After an SaaS 'sabotage' event that harmed its image and infrastructure, the company quickly picked up and achieved a booming growth target for its marketing platform.

A billboard waiting for ads. Image credit: Paweł Czerwiński Avatar of user Paweł Czerwiński / Unsplash

Compared to the beginning of the year, Weimob saw a threefold increase in market cap HKD 22.3 billion (USD 2.9 billion) at the end of the third quarter in 2020, with a stock price increased from HKD 3.3 billion to HKD 9.9 in the same period. The price reached the peak of HKD 13.92 billion in early September and slipped below HKD 10 in three weeks since the US announced the WeChat banning order.

The WeChat banning order has influenced the stock severely because the SaaS company is a significant partner within Tencent’s ecosystem – to be specific, the ecosystem of WeChat, the most-used app among Chinese users. Weimob is a Chinese SaaS company that resembles Shopify, but it differentiates from the latter because of the different environments in two markets.

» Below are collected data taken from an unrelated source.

Lemma find_finds depth : forall path d out n, found t file depth path d = Some (out, n) -> find_ok path d out n.
Proof.
  induction depth as [|depth IH]; intros path d out n E Hne Hp Hr Ht; [done|]. cbn [found] in E.
  destruct (find_loop_ok _ path d IH Hne Hp Hr Ht _ 0 out n eq_refl E) as (N & HN). exists (S N). intros [|fuel] s Hf Hsz; [lia|].
  destruct (law_open s path d Hr Hp ltac:(by left) ltac:(lia)) as (fd & s1 & E1 & Hfd & Hn & V1).
  assert (v_fds (view_of s1) !! fd = Some (d, 0)) as Hfd1 by (rewrite V1; apply lookup_insert_eq).
  destruct (law_fstat s1 fd d 0 Hfd1) as (st & s2 & E2 & Hst & V2).
  assert (size (v_fds (view_of s2)) = S (size (v_fds (view_of s)))) as Hs2 by (rewrite V2, V1; cbn; by rewrite map_size_insert_None).
  destruct (HN fuel s2 fd) as (s3 & E3 & W3 & Hsub); [lia|done|by rewrite V2|lia|]. exists s3. split; [|split].
  - cbn [find]. erewrite psys by exact E1. destruct (Z.ltb_spec fd 0); [lia|]. erewrite psys by exact E2. cbv beta iota. cbn [Z.ltb Z.compare].
    rewrite Hst, Ht. change (Fs.T_DIR =? Fs.T_FILE) with false. rewrite Z.eqb_refl. cbv iota. destruct Hp as [_ Hp]. unfold Syscall.MAXPATH in Hp.
    by destruct (Z.ltb_spec 512 (Z.of_nat (length path) + 1)); [lia|].
  - destruct W3 as [O3 [I3 F3] S3]. split; [|split|lia]; rewrite ?O3, ?I3, ?F3, V2, V1; done.
  - etrans; [|exact Hsub]. rewrite V2, V1. cbn. by rewrite delete_insert_id.
Qed.
End Find.
(** * Multi-platform deployer: deployment orchestration and snapshot store

    A shallow embedding of the orchestration core of the deployer
    ([main.py], class [Deployer]), of the snapshot-based rollback store
    ([scripts/rollback.py], class [RollbackManager]) and of the
    configuration validator ([config/validator.py]), followed by the
    properties of the specification stated over that embedding.

    Embedded besides: [Deployer.rollback] and [Deployer.prepare_deployment]
    of [main.py], the four platform deployers ([deployers/]),
    [validate_config] of [utils/validators.py],
    [HealthChecker.check_server_up] ([scripts/health_check.py]) and the
    migrator ([scripts/migrator.py]), with further properties read off
    the code.

    Conventions of the embedding
    - Python values are the inductive type [pyval]; dictionaries are
      association lists in insertion order with Python's update rule.
    - The project directory is the record [FS]: the live project tree and
      the hidden history directory [.deployment] with its sidecar records
      and its [artifacts] sub-directory.
    - The listings of [.deployment] and of its [artifacts] directory are
      by file stem: a deployment id stands for one file name
      ([file_name_id]).
    - Everything the code asks of the outside world (clock, git, outcome of
      a write) is an explicit input, the record [ckpt_io].
    - The checkers, the platform deployers and the migrator are capabilities
      (class [Capabilities]); they answer from the current [Deployer] state.
    - Code without a [try] is in the state-and-exception monad [M]. *)

From stdpp Require Import gmap strings list pretty sorting.

Set Warnings "-register-all".

(* ================================================================== *)
(** * Part I: definitions *)
(* ================================================================== *)

(** ** Python values *)

(** Hashable values used as dictionary keys. [KOther] is any other hashable
    object, given by what [str()] returns for it. *)
Inductive pykey :=
  | KStr (s : string)
  | KInt (z : Z)
  | KBool (b : bool)
  | KNone
  | KOther (repr : string).

(** Python values. A float is its IEEE-754 binary64 bit pattern; [VOther] is
    an object of any other class, given by what [str()] returns for it. *)
Inductive pyval :=
  | VNone
  | VBool (b : bool)
  | VInt (z : Z)
  | VFloat (bits : Z)
  | VStr (s : string)
  | VDict (items : list (pykey * pyval))
  | VList (xs : list pyval)
  | VTuple (xs : list pyval)
  | VSet (xs : list pyval)
  | VOther (repr : string).

Abbreviation pydict := (list (pykey * pyval)).

Global Instance pykey_eq_dec : EqDecision pykey.
Proof. solve_decision. Defined.

(** [True == 1] and [False == 0] in Python, with equal hashes: as dictionary
    keys they are the same key. *)
Definition key_norm (k : pykey) : pykey :=
  match k with
  | KBool b => KInt (if b then 1 else 0)
  | _ => k
  end.

Definition key_eqb (a b : pykey) : bool :=
  bool_decide (key_norm a = key_norm b).

(** [d[k] = v]: an existing key keeps its place (and its key object), a new
    key goes last. *)
Fixpoint dict_set (k : pykey) (v : pyval) (d : pydict) : pydict :=
  match d with
  | [] => [(k, v)]
  | (k', v') :: d' =>
      if key_eqb k' k then (k', v) :: d' else (k', v') :: dict_set k v d'
  end.

(** [d.get(k)]: [None] when the key is missing. *)
Fixpoint dict_get (k : pykey) (d : pydict) : pyval :=
  match d with
  | [] => VNone
  | (k', v') :: d' => if key_eqb k' k then v' else dict_get k d'
  end.

(** [k in d] *)
Definition dict_mem (k : pykey) (d : pydict) : bool :=
  existsb (λ kv, key_eqb kv.1 k) d.

(** [d.update(other)] *)
Definition dict_update (d other : pydict) : pydict :=
  foldl (λ acc kv, dict_set kv.1 kv.2 acc) d other.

Unlike the US market, Tencent’s super-app WeChat dominates Chinese Internet users’ virtual lives, with over 1.2 billion MAUs. Weimob has a strong bond with WeChat and it is a significant marketing vendor inside the WeChat ecosystem. Being a supply-side platform that has more bargaining power in the digital marketing world, Weimob’s marketing business recognized CNY 745 million (USD million) in the first half, accounting for 77.8% of the total revenue.

During the same period, target marketing advertisers increased to 26,084 with a YOY 33.5%; the average spend per advertiser was CNY176,772, nearly doubled the number amid the first half of 2019. The pandemic shattered brick-and-mortar business and forced companies to fully utilize the online marketing channel. The rapid growth in advertiser accounts and average marketing spending speak of the transition.

As for Weimob's SaaS business, it experienced internal sabotage – an employee attacked the database and millions of merchants were affected by the severe outage. The incident burned around 1/3 of its SaaS half-year revenue to ash; the firm deducted CNY 92.9 million from its 6-month revenue of CNY 304.9 million. The SaaS business contributed 22.2% of the revenue, but it brought up the company’s overall gross margin to 44% (SaaS: 65.9%; Target marketing: 37.8%).

In March, Weimob acquired Yazuo, a catering and dining SaaS company based in the Yangtze delta region. The acquisition set Weimob’s foot in the dining SaaS industry and absorbed Yazuo’s key accounts, most of which are top-tier restaurant chains in China. In a post-pandemic era, it is expected that expedited digitalization will be the norm. The acquisition of Yazu will accelerate the industry convergence process.